Chivos expiatorios y persecuciones históricas
Así, pues, en los textos de Garro, la “traición” al mundo indígena reaparece constantemente como la “verdadera” culpa a expiar en México, una traición real que no surge de la atribución de etiquetas retóricas producto del juego de poder de la política que se vio en el apartado anterior. En términos de Spitta (1996), en “La culpa es de los tlaxcaltecas”, Laura, la protagonista, se autodefine “traidora” y, a su vez, ve en el mestizaje del México contemporáneo la “traición permanente” hacia el pasado y, por extensión, hacia el presente indígena (p. 158). La repetición de dos frases, “la culpa es de los tlaxcaltecas” y “yo soy como ellos: traidora” -que une a la señora Laura con su criada Nacha, que también se identifica, como indígena y mujer, con la traición-, establece ambas críticas (p. 163). En tal autodefinición hay, según Spitta, un elemento paródico y lúdico con respecto a los discursos dominantes, masculinos y hegemónicos que hacen de la Malinche -y de todas las mujeres mexicanas, por extensión- el símbolo privilegiado de la traición (p. 162). Pero además, al hacerlo “también se reprime una larga historia de pequeñas y de grandes traiciones tanto por parte de los indígenas mismos, especialmente de los tlaxcaltecas, como por parte de Cortés y de los españoles” (p. 165).
Por un lado, la tensión entre la identidad criolla y la identidad indígena se produce en Garro en el corazón de los hogares, donde las niñas o las señoras de clase media o alta, “güeras” o con prosapia “criolla”, se encuentran con sus criadas, cocineras y sirvientas, que funcionan a modo de mediación entre esa identidad que ha olvidado su origen mestizo y el mundo de lo indígena y lo popular, sus saberes, sus creencias, sus cosmovisiones.21 Este es un esquema actancial recurrente en Garro y se puede percibir claramente en el cuento “El árbol”, de La semana de colores, en el que el papel de mediación cumplido por la criada se ve abolido, generando un encuentro directo y fatal entre la “señora” y la “india”, es decir, entre dos órdenes y mundos diferentes. En este relato, la señora Marta, identificada a través de una “repugnancia criolla” que no para de aflorar a la superficie, siente una constante hostilidad hacia Luisa, una anciana indígena que llega golpeada a su casa y encuentra a la dueña en soledad dado el franco de su criada Gabina.

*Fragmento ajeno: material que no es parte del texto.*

(* ===== verification/DList.v ===== *)
(** * Intrusive circular doubly linked lists

    Every list of the daemons (hash buckets, job lists, host lists, observer
    lists) is a circular doubly linked list threaded through the elements, with
    the list header as the extra node.  The source has three copies of the
    primitive operations: lsf/lib/lib.table.c ([insList_], [remList_],
    [initList_] on [struct hLinks]), lsf/intlib/list.c ([inList], [offList],
    [listInsertEntryBefore], [listRemoveEntry], the iterators) and
    lsf/intlib/list2.c ([listinsert], [listrm], [listinsertsort], ...).

    The model keeps the memory: a heap maps the address of a node to its two
    links, an operation reads and writes links in the order of the source and
    fails when it follows an address outside the heap.  [dl h head xs] says that
    [head] is the header of a well-formed list whose nodes, in [forw] order, are
    [xs]; the theorems say that each operation is the corresponding operation on
    the sequence [xs] and touches no other node. *)

From S2P Require Import Prelude.

(** ** The heap *)

Abbreviation addr := positive.

(** [struct hLinks] has the fields fwPtr/bwPtr, the other structures forw/back. *)
Record node := Node { forw : addr; back : addr }.

Abbreviation heap := (gmap addr node).

Definition rd_forw (h : heap) (a : addr) : option addr := forw <$> h !! a.
Definition rd_back (h : heap) (a : addr) : option addr := back <$> h !! a.
Definition wr_forw (h : heap) (a v : addr) : option heap :=
  n ← h !! a; Some (<[a := Node v (back n)]> h).
Definition wr_back (h : heap) (a v : addr) : option heap :=
  n ← h !! a; Some (<[a := Node (forw n) v]> h).

(** ** lib.table.c *)

Definition initList_ (h : heap) (headPtr : addr) : option heap :=
  h ← wr_back h headPtr headPtr; wr_forw h headPtr headPtr.

Definition insList_ (h : heap) (elemPtr destPtr : addr) : option heap :=
  b ← rd_back h destPtr;
  h ← wr_back h elemPtr b;
  h ← wr_forw h elemPtr destPtr;
  b ← rd_back h destPtr;
  h ← wr_forw h b elemPtr;
  wr_back h destPtr elemPtr.

(** The argument may be NULL. *)
Definition remList_ (h : heap) (elemPtr : option addr) : option heap :=
  match elemPtr with
  | None => Some h
  | Some e =>
      b ← rd_back h e;
      if bool_decide (e = b) then Some h
      else
        f ← rd_forw h e;
        b ← rd_back h e;
        h ← wr_back h f b;
        b ← rd_back h e;
        f ← rd_forw h e;
        wr_forw h b f
  end.

(** ** list.c: the untyped list *)

Definition inList (h : heap) (pred entry : addr) : option heap :=
  h ← wr_forw h entry pred;
  b ← rd_back h pred;
  h ← wr_back h entry b;
  b ← rd_back h pred;
  h ← wr_forw h b entry;
  wr_back h pred entry.

Definition offList (h : heap) (entry : addr) : option heap :=
  b ← rd_back h entry;
  f ← rd_forw h entry;
  h ← wr_forw h b f;
  f ← rd_forw h entry;
  b ← rd_back h entry;
  wr_back h f b.

(** calloc returned the node [q]. *)
Definition mkListHeader (h : heap) (q : addr) : option heap :=
  h ← wr_back h q q; wr_forw h q q.

(** ** list2.c: a list with an element count *)

Definition listinsert (h : heap) (num : Z) (e e2 : addr) : option (heap * Z) :=
  b ← rd_back h e;
  h ← wr_forw h b e2;
  b ← rd_back h e;
  h ← wr_back h e2 b;
  h ← wr_back h e e2;
  h ← wr_forw h e2 e;
  Some (h, num + 1).

Definition listpush (h : heap) (num : Z) (hd e : addr) : option (heap * Z) :=
  listinsert h num hd e.

Definition listenque (h : heap) (num : Z) (hd e : addr) : option (heap * Z) :=
  f ← rd_forw h hd; listinsert h num f e.

(** The result is the removed node, or NULL when the list is empty. *)
Definition listrm (h : heap) (num : Z) (e : addr) : option (heap * Z * option addr) :=
  if num =? 0 then Some (h, num, None)
  else
    b ← rd_back h e;
    f ← rd_forw h e;
    h ← wr_forw h b f;
    f ← rd_forw h e;
    b ← rd_back h e;
    h ← wr_back h f b;
    Some (h, num - 1, Some e).

Definition listpop (h : heap) (num : Z) (hd : addr) : option (heap * Z * option addr) :=
  f ← rd_forw h hd;
  if bool_decide (f = hd) then Some (h, num, None)
  else b ← rd_back h hd; listrm h num b.

Definition listdeque (h : heap) (num : Z) (hd : addr) : option (heap * Z * option addr) :=
  f ← rd_forw h hd;
  if bool_decide (f = hd) then Some (h, num, None)
  else listrm h num f.

(** The loop of [listinsertsort]: [l] runs over the list along [back] until it
    is the header. *)
Fixpoint listinsertsort_loop (cmp : addr -> addr -> Z) (fuel : nat) (h : heap) (num : Z)
    (L e l : addr) : option (heap * Z) :=
  match fuel with
  | O => None
  | S fuel =>
      if bool_decide (l = L) then listenque h num L e
      else if cmp e l <=? 0 then
        f ← rd_forw h l; listinsert h num f e
      else
        b ← rd_back h l; listinsertsort_loop cmp fuel h num L e b
  end.

Definition listinsertsort (cmp : addr -> addr -> Z) (fuel : nat) (h : heap) (num : Z)
    (L e : addr) : option (heap * Z) :=
  if num =? 0 then listpush h num L e
  else l ← rd_back h L; listinsertsort_loop cmp fuel h num L e l.

(** ** list.c: lists with a header, a count and observers

    The callbacks of an observer are client code: they are functions on an
    arbitrary state [W] of the rest of the program. *)

(** The null pointer; no node lives there. *)
Definition NULL : addr := 1%positive.

Inductive event_type := LIST_EVENT_ENTER | LIST_EVENT_LEAVE | LIST_EVENT_NULL.

Record event := Event { ev_type : event_type; ev_entry : addr }.

Section WithWorld.
Context {W : Type}.

Record observer := Observer {
  select : option (event -> bool);
  enter : option (event -> W -> W);
  leave_ : option (event -> W -> W) }.

(** The header node itself is at [l_head]; the observers, which are a list of
    the same kind, are given in [forw] order. *)
Record LIST_T := List_t {
  l_head : addr;
  numEnts : Z;
  allowObservers : bool;
  observers : list observer }.

Record lstate := LState { l_heap : heap; l_list : LIST_T; l_world : W }.

Definition run_callback (cb : option (event -> W -> W)) (ev : event) (w : W) : W :=
  match cb with Some f => f ev w | None => w end.

(** The return code is 0, or -1 as soon as an observer sees an unknown event. *)
Fixpoint listNotifyObservers (obs : list observer) (ev : event) (w : W) : W * Z :=
  match obs with
  | [] => (w, 0)
  | o :: obs =>
      let selected := match select o with Some f => f ev | None => true end in
      if negb selected then listNotifyObservers obs ev w
      else
        match ev_type ev with
        | LIST_EVENT_ENTER => listNotifyObservers obs ev (run_callback (enter o) ev w)
        | LIST_EVENT_LEAVE => listNotifyObservers obs ev (run_callback (leave_ o) ev w)
        | LIST_EVENT_NULL => (w, -1)
        end
  end.

Definition notify (L : LIST_T) (ev : event) (w : W) : W :=
  if allowObservers L && negb (bool_decide (length (observers L) = 0%nat))
  then fst (listNotifyObservers (observers L) ev w) else w.

Definition set_numEnts (L : LIST_T) (n : Z) : LIST_T :=
  List_t (l_head L) n (allowObservers L) (observers L).

(** calloc returned the header node [q]. *)
Definition listCreate (h : heap) (q : addr) (w : W) : option lstate :=
  h ← wr_back h q q;
  h ← wr_forw h q q;
  Some (LState h (List_t q 0 false []) w).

Sin embargo, en otros casos, en vez de sentir repugnancia por lo indígena, las típicas protagonistas femeninas de Elena - o bien pertenecientes a la clase alta, mujeres rubias y elegantes caídas en desgracia, o bien sus niñas terribles y rebeldes- se relacionan con fascinación con este universo y su cosmovisión. Este tipo de personajes están siempre entre la enajenación y la lucidez, conocen un mundo otro, una realidad fantástica que resulta ajena a los demás22. Los sirvientes -o ciertos sirvientes- suelen identificarse con ellas y transformarse en sus aliados, como sucede con Nacha en “La culpa es de los tlaxcaltecas”, el portero Brunier en “¿Qué hora es…?”, Tefa en “Una mujer sin cocina” 23 o la relación entre Dorotea y los niños Moncada en Los recuerdos del porvenir, a través de una alianza que depende, en gran medida, de un saber compartido sobre el otro orden de cosas. Las criadas, frecuentemente indígenas, en contacto con el mundo de la superstición popular, comparten con sus amas o amitas el mundo de “palabras misteriosas” que habilita otra percepción de la realidad y del tiempo. Ellas están, como las “locas” protagonistas de Garro, iniciadas en ese conocimiento al que no todos acceden, y de ese mutuo entendimiento depende el papel de mediación que cumplen entre ambos órdenes -el criollo y el indígena-.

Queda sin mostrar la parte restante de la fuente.